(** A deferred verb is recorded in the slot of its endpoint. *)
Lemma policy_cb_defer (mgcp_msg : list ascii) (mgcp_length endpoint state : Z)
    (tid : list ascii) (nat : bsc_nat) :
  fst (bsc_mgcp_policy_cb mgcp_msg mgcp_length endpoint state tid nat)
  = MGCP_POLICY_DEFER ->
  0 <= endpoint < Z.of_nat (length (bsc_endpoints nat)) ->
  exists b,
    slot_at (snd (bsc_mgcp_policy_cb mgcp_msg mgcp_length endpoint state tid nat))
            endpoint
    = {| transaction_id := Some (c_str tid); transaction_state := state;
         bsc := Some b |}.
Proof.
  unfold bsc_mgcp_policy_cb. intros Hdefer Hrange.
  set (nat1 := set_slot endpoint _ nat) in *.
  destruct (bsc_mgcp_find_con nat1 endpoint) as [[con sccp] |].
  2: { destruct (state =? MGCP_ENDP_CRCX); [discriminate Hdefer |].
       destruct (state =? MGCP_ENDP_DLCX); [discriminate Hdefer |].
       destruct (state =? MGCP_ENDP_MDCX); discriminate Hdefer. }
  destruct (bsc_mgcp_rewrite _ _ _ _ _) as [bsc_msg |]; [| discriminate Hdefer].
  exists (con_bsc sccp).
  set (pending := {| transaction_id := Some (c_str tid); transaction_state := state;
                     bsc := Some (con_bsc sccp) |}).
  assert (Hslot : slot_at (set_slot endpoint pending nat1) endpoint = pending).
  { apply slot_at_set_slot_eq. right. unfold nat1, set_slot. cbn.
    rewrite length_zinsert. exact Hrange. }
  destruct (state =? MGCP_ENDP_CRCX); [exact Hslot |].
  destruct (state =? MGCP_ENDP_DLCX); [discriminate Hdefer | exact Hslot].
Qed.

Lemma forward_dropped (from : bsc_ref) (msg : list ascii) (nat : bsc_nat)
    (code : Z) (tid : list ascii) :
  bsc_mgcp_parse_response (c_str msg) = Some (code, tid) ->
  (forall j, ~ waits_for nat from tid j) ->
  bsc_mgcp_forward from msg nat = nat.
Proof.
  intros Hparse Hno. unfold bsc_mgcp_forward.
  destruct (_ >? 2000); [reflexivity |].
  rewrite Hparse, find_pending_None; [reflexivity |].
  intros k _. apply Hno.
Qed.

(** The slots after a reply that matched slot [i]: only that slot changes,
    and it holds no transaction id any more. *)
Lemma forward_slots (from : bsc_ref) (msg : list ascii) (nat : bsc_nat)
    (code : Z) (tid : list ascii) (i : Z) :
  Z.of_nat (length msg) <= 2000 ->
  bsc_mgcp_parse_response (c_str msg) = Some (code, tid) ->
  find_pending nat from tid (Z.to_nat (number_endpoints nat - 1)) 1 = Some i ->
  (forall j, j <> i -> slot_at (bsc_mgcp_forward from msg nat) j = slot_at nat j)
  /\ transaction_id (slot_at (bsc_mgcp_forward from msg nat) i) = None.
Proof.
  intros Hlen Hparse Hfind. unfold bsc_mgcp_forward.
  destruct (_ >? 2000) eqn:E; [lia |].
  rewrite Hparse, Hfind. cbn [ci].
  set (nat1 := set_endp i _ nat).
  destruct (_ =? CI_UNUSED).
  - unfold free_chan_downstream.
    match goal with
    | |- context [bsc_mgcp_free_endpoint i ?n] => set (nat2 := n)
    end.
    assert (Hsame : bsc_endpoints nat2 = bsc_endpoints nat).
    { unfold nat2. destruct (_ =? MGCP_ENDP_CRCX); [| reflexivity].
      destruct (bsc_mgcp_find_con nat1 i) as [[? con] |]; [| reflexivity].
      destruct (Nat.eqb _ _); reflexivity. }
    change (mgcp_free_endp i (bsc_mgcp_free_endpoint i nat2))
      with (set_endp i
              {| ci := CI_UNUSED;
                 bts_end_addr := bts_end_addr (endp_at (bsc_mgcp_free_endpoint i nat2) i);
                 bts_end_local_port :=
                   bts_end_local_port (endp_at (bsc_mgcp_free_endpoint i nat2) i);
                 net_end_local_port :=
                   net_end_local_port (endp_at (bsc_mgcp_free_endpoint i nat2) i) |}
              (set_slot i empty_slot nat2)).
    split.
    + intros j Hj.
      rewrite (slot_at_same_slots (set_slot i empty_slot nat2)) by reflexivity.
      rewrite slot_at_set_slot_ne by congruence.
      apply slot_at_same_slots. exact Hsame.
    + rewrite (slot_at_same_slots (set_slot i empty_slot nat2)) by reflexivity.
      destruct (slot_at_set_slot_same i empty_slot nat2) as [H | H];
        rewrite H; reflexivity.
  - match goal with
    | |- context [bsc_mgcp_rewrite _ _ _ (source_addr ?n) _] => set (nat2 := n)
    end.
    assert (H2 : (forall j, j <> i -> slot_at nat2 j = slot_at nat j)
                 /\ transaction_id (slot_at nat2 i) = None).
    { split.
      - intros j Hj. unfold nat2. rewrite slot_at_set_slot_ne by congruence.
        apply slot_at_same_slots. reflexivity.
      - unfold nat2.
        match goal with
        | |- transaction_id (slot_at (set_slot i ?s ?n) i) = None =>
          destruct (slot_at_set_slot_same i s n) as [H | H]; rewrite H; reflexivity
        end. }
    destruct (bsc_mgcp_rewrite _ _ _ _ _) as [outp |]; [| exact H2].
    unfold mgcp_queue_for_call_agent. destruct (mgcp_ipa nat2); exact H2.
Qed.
--
_Task statement:_
Read the entries above, then pull out the lines that include "ascii".

_Output below:_
Lemma policy_cb_defer (mgcp_msg : list ascii) (mgcp_length endpoint state : Z)
    (tid : list ascii) (nat : bsc_nat) :
Lemma forward_dropped (from : bsc_ref) (msg : list ascii) (nat : bsc_nat)
    (code : Z) (tid : list ascii) :
Lemma forward_slots (from : bsc_ref) (msg : list ascii) (nat : bsc_nat)
    (code : Z) (tid : list ascii) (i : Z) :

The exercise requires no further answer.